I also had another illustration for a jesuit magazine, that had something to do with the law and justice (pictured below)

You would think that the illustration to the left would also be for one of the above clients, but in fact it was for my ‘college’ magazine (see the posting on ‘cartoon spots’ this month). A rare scratchboard assignment from this particular client, as I usually work in a lighter cartoon style, but they thought with the heavier subject matter, that the scratchboard might be the better way to go.

I also had a couple of small spots connected to two corners of the page by a long meandering computer cable (which I didn’t bother to include the whole layout here), for a magazine client. This involved online medical advice sites, which were just now becoming popular.
I’m not certain, but I think this mountain climber may have been for the same assignment, although it doesn’t seem to fit the whole ‘medical angle’.

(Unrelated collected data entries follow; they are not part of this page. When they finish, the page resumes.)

(** *** [translate] *)

(** X9: With a one-segment key that names a string of the current locale's
    table, [translate] is the interpolation of that string against
    [params || {}], whatever the default, and leaves the store alone. *)
Theorem translate_string_leaf key params defaultValue st table s :
  dictionary st !! currentLocale st = Some table ->
  plain_key key -> table !! key = Some (VStr s) ->
  translate key params defaultValue st =
  (VStr <$> template s (if truthy params then params else VObj ∅), st).
Proof. apply translate_own_leaf. Qed.

(** X10: The same through one nested table: [a.b] names the string under [b]
    in the object under [a]; the white space that [a] ends with or [b]
    begins with belongs to the names. *)
Theorem translate_nested_leaf a b params defaultValue st table inner s :
  dictionary st !! currentLocale st = Some table ->
  dot_free a = true -> dot_free b = true ->
  starts_clean a = true -> trim_end b = b ->
  table !! a = Some (VObj inner) -> inner !! b = Some (VStr s) ->
  translate (a ++ "." ++ b) params defaultValue st =
  (VStr <$> template s (if truthy params then params else VObj ∅), st).
Proof.
  intros Ht Ha Hb Hca Hcb Hinner Hs.
  unfold translate. rewrite (current_table_own _ _ Ht). cbn [mbind result_bind].
  rewrite deepReadObject_resolve, split_trim_two_segments by done.
  cbn [resolve truthy]. rewrite (get_member_own _ _ _ Hinner).
  cbn [mbind result_bind truthy]. by rewrite (get_member_own _ _ _ Hs).
Qed.

Lemma translate_default key params d st :
  (table ← current_table st; deepReadObject table key VUndefined) = Ok VUndefined ->
  translate key params (VStr d) st =
  (VStr <$> template d (if truthy params then params else VObj ∅), st).
Proof.
  intros Hmiss. unfold translate.
  destruct (current_table st) as [table|]; [|done]. cbn [mbind result_bind] in *.
  rewrite (deepReadObject_not_found _ _ _ Hmiss).
  unfold or_else. simpl. destruct (String.eqb d "") eqn:Hd; [|done].
  by apply String.eqb_eq in Hd as ->.
Qed.

(** X11: When the key resolves to nothing, a string default is not returned as
    it is: it is interpolated against [params || {}] like a translation. *)
Theorem translate_default_is_interpolated key params d st :
  (table ← current_table st; deepReadObject table key VUndefined) = Ok VUndefined ->
  translate key params (VStr d) st =
  (VStr <$> template d (if truthy params then params else VObj ∅), st).
Proof. apply translate_default. Qed.

(** X12: White space around the key changes neither [translate] nor [dict]. *)
Theorem translate_ignores_padding ws key ws' params defaultValue st :
  all_white ws = true -> all_white ws' = true ->
  translate (ws ++ key ++ ws') params defaultValue st =
    translate key params defaultValue st /\
  actions.dict (ws ++ key ++ ws') st = actions.dict key st.
Proof.
  intros Hw Hw'. unfold translate, actions.dict.
  rewrite (deepReadObject_padding (dict_object st)) by done. split; [|done].
  destruct (current_table st) as [table|]; [|done]. cbn [mbind result_bind].
  by rewrite deepReadObject_padding.
Qed.

(** *** The actions *)

Lemma store_eq st st' :
  currentLocale st = currentLocale st' -> dictionary st = dictionary st' ->
  st = st'.
Proof. destruct st, st'. simpl. by intros -> ->. Qed.

(** [add] stores the merged table, or it leaves the store as it is. *)
Lemma add_stores_or_not lang st :
  own_or_new st lang \/ (forall table, (actions.add lang table st).2 = st).
Proof.
  unfold own_or_new, actions.add.
  destruct (dictionary st !! lang) as [t|]; [left; left; eauto|].
  destruct (inherited OfObject lang) as [t|]; [|by right].
  destruct (truthy t) eqn:Ht; [by right | left; right; eauto].
Qed.

Lemma add_store lang table st :
  own_or_new st lang ->
  (actions.add lang table st).2 =
  {| currentLocale := currentLocale st;
     dictionary := <[lang := object_assign (default ∅ (dictionary st !! lang)) table]>
                     (dictionary st) |}.
Proof. intros Hl. by rewrite add_stores. Qed.


(** X15: Two [add] to one locale are one [add] of the second table assigned over
    the first, and an [add] made twice is the [add] made once. *)
Theorem add_twice lang t1 t2 st :
  (actions.add lang t2 (actions.add lang t1 st).2).2 =
    (actions.add lang (object_assign t1 t2) st).2 /\
  (actions.add lang t1 (actions.add lang t1 st).2).2 = (actions.add lang t1 st).2.
Proof.
  assert (Hadd : forall a b,
    (actions.add lang b (actions.add lang a st).2).2 =
    (actions.add lang (object_assign a b) st).2).
  { intros a b. destruct (add_stores_or_not lang st) as [Hown | Hnot].
    - rewrite (add_store lang a st Hown), (add_store lang _ st Hown).
      rewrite add_store by (left; simpl; rewrite lookup_insert_eq; eauto).
      apply store_eq; [done|]. simpl.
      rewrite lookup_insert_eq, insert_insert_eq. simpl.
      unfold object_assign. by rewrite (assoc_L (∪)).
    - by rewrite !Hnot. }
  split; [apply Hadd|]. rewrite Hadd. unfold object_assign.
  by rewrite (idemp_L (∪)).
Qed.

(** X17: An [add] to a locale that is not the current one, and that has a
    table of its own or nothing truthy under its name, changes no
    translation: [translate] reads the same table and, unless the value it
    resolves is a function, returns the same result. *)
Theorem add_to_other_locale lang table st key params defaultValue :
  lang <> currentLocale st -> own_or_new st lang ->
  let st' := (actions.add lang table st).2 in
  current_table st' = current_table st /\
  ((forall f, (t ← current_table st;
               deepReadObject t key (or_else defaultValue (VStr ""))) <> Ok (VFun f)) ->
   (translate key params defaultValue st').1 =
   (translate key params defaultValue st).1).
Proof.
  intros Hne Hown st'.
  assert (Hcur : current_table st' = current_table st).
  { subst st'. rewrite add_store by done.
    unfold current_table, dict_object, locale_signal, get_member. simpl.
    by rewrite !lookup_fmap, lookup_insert_ne. }
  split; [exact Hcur|]. intros Hfun. unfold translate. rewrite Hcur.
  destruct (_ ← current_table st; _) as [[]|]; try done.
  by destruct (Hfun f).
Qed.

(** X18: [dict] reads back what [add] stored, for a locale code of one
    segment that [trim] leaves alone and that has a table of its own or
    nothing truthy under its name. *)
Theorem dict_after_add lang table st :
  plain_key lang -> own_or_new st lang ->
  let st' := (actions.add lang table st).2 in
  actions.dict lang st' =
  (Ok (VObj (object_assign (default ∅ (dictionary st !! lang)) table)), st').
Proof.
  intros Hk Hown st'. unfold actions.dict, dict_object.
  rewrite (read_own_segment _ _ _
             (VObj (object_assign (default ∅ (dictionary st !! lang)) table))).
  - done.
  - rewrite plain_key_trim by done. apply Hk.
  - rewrite plain_key_trim by done. subst st'. rewrite add_store by done.
    simpl. by rewrite lookup_fmap, lookup_insert_eq.
Qed.

(** X19: For a locale code that holds a dot or begins with white space, [add]
    changes nothing that [dict] returns, for any argument: [dict] cannot
    read such a locale back, though [translate] reads its table. *)
Theorem dict_blind_to_dotted_locale lang table st path :
  dot_free lang = false \/ starts_clean lang = false ->
  (actions.dict path (actions.add lang table st).2).1 = (actions.dict path st).1.
Proof.
  intros Hlang. destruct (add_stores_or_not lang st) as [Hown | Hnot].
  - rewrite add_store by done. unfold actions.dict, dict_object. simpl.
    rewrite fmap_insert. by apply read_unreachable.
  - by rewrite Hnot.
Qed.

(** X20: Whatever is called on the actions, the current locale never becomes
    the empty string once it is not. *)
Theorem locale_never_emptied acts : forall st,
  currentLocale st <> "" -> currentLocale (run_actions acts st) <> "".
Proof.
  induction acts as [|a acts IH]; intros st Hst; [done|].
  cbn [run_actions]. apply IH.
  destruct a as [lang table|[l|]|lang]; cbn [run_action]; try done.
  - by rewrite add_locale.
  - unfold actions.locale. simpl. destruct (String.eqb l "") eqn:Hl; simpl; [done|].
    by apply String.eqb_neq.
Qed.

(** X21: No call on the actions removes a locale from the dictionary or a key
    from a table. *)
Theorem actions_never_remove acts : forall st l t,
  dictionary st !! l = Some t ->
  exists t', dictionary (run_actions acts st) !! l = Some t' /\
             forall k, is_Some (t !! k) -> is_Some (t' !! k).
Proof.
  induction acts as [|a acts IH]; intros st l t Ht; [by exists t|].
  cbn [run_actions].
  assert (Hstep : exists t1, dictionary (run_action a st).2 !! l = Some t1 /\
                             forall k, is_Some (t !! k) -> is_Some (t1 !! k)).
  { destruct a as [lang table|[l'|]|lang]; cbn [run_action]; try (by exists t).
    - destruct (add_stores_or_not lang st) as [Hown | Hnot];
        [|rewrite Hnot; by exists t].
      rewrite add_store by done. simpl.
      destruct (decide (lang = l)) as [->|Hne].
      + rewrite lookup_insert_eq, Ht. eexists. split; [done|].
        intros k [v Hv]. rewrite lookup_object_assign. simpl.
        destruct (table !! k); [done | by rewrite Hv].
      + rewrite lookup_insert_ne by done. by exists t.
    - unfold actions.locale. destruct (truthy (VStr l')); simpl; by exists t. }
  destruct Hstep as (t1 & Ht1 & Hkeys).
  destruct (IH _ _ _ Ht1) as (t' & Ht' & Hkeys').
  exists t'. split; [done|]. intros k Hk. by apply Hkeys', Hkeys.
Qed.

End Further.

(** ** The further properties at concrete inputs *)

Lemma template_without_placeholder_witness :
  template (H:=standard_host) "Hello {{ you" tom = Ok "Hello {{ you".
Proof.
  apply (@template_without_placeholder standard_host). right. reflexivity.
Defined.

Lemma template_text_then_placeholder_witness :
  template (H:=standard_host) ("Hello " ++ "{{" ++ " name " ++ "}}" ++ "!") tom =
  (v ← deepReadObject (H:=standard_host) tom " name " (VStr "");
   r ← to_string (H:=standard_host) v;
   rest' ← template (H:=standard_host) "!" tom;
   mret ("Hello " ++ r ++ rest')).
Proof.
  apply (@template_text_then_placeholder standard_host "Hello " " name " "!" tom).
  - reflexivity.
  - split; reflexivity.
Defined.

Lemma template_broken_placeholder_witness :
  template (H:=standard_host) ("{{" ++ "{x" ++ String "010" "me }}") tom =
  (r ← template (H:=standard_host) "me }}" tom;
   mret ("{{" ++ "{x" ++ String "010" r)).
Proof.
  apply (@template_broken_placeholder standard_host); reflexivity.
Defined.

Lemma template_value_verbatim_witness :
  template (H:=standard_host) ("Hi " ++ "{{" ++ "name" ++ "}}" ++ "!")
    (VObj {[ "name" := VStr "{{ name }}" ]}) = Ok ("Hi " ++ "{{ name }}" ++ "!").
Proof.
  apply (@template_value_verbatim standard_host).
  - reflexivity.
  - split; reflexivity.
  - left. reflexivity.
  - reflexivity.
Defined.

Below is a long horizontal illustration for an educational publication that dealt with how colleges are looking past the usual SAT scores in judging admissions.

My Wife’s Employer

Gemini Publications, Oxendine, US Catholic


Around this time, my wife was working for a local regional magazine. A client that I had been a contributor to since my first year in business. This month would mark the last assignments I would do for this magazine. The above full page illustration was for a special supplement on ecommerce, and the portrait to the right was a personal favor for my wife for a photo that the company requested of her to place on their new web page.

At this time I was starting to phase out some of my lowest paying clients, in order to free up some of my time to accept some of the more lucrative assignments that were starting to come my way. I hadn’t done an assignment for this client for almost a year at this point, and this assignment was a bit more than the usual rates.

Also this month, I had a pair of cartoon assignments for a catholic magazine client. This one dealt with ‘reading clubs’, and these two cartoons would be placed along the bottom of a two page spread.

Another rather strange cartoon for the same client this month is pictured at right. This one dealt with how middle aged adults are starting to help their parents through old age, and in some ways the parents ‘become the children’, and this story dealt with one couple’s experiences taking their elderly parents snorkeling.

I also had my first assignment for a children’s version of a major national magazine. I would later get occasional assignments from this client, but never what I would call regular work. (pictured above)

I also had another larger cartoon illustration for my ‘college’ magazine client this month. (pictured left)

Tiny Cartoons

Instructional Fair, Oxendine


I got a lot of practice drawing tiny little cartoons in August of ’01. The six illustrations above were for a college lifestyles magazine, and were a regular ‘factoid’ feature that I was contributing to for this magazine for many years.
Also this month I had a huge assignment of tiny black and white spot cartoons for a local children’s publisher. About 170 of these small illustrations would be liberally sprinkled among the text of this ‘writing workshop’ book. The sizes varied, a lot of them were long horizontals, and a few were larger and more intricate. I did so many of these, and so quickly, that I barely even remember drawing many of them, and while I was going through the files, I was pleasantly surprised by what I saw.

These illustrations here are just a sampling of the many illustrations that I did for this project. Unfortunately I don’t remember what kind of contract I signed with these projects, so I doubt if these are available as reprint material, although it wouldn’t be too hard to rework or revise them into something new and different.

I remember these projects as being very time consuming, but they were invaluable practice at refining my cartoon style and in learning to simplify my concepts down to their bare bones.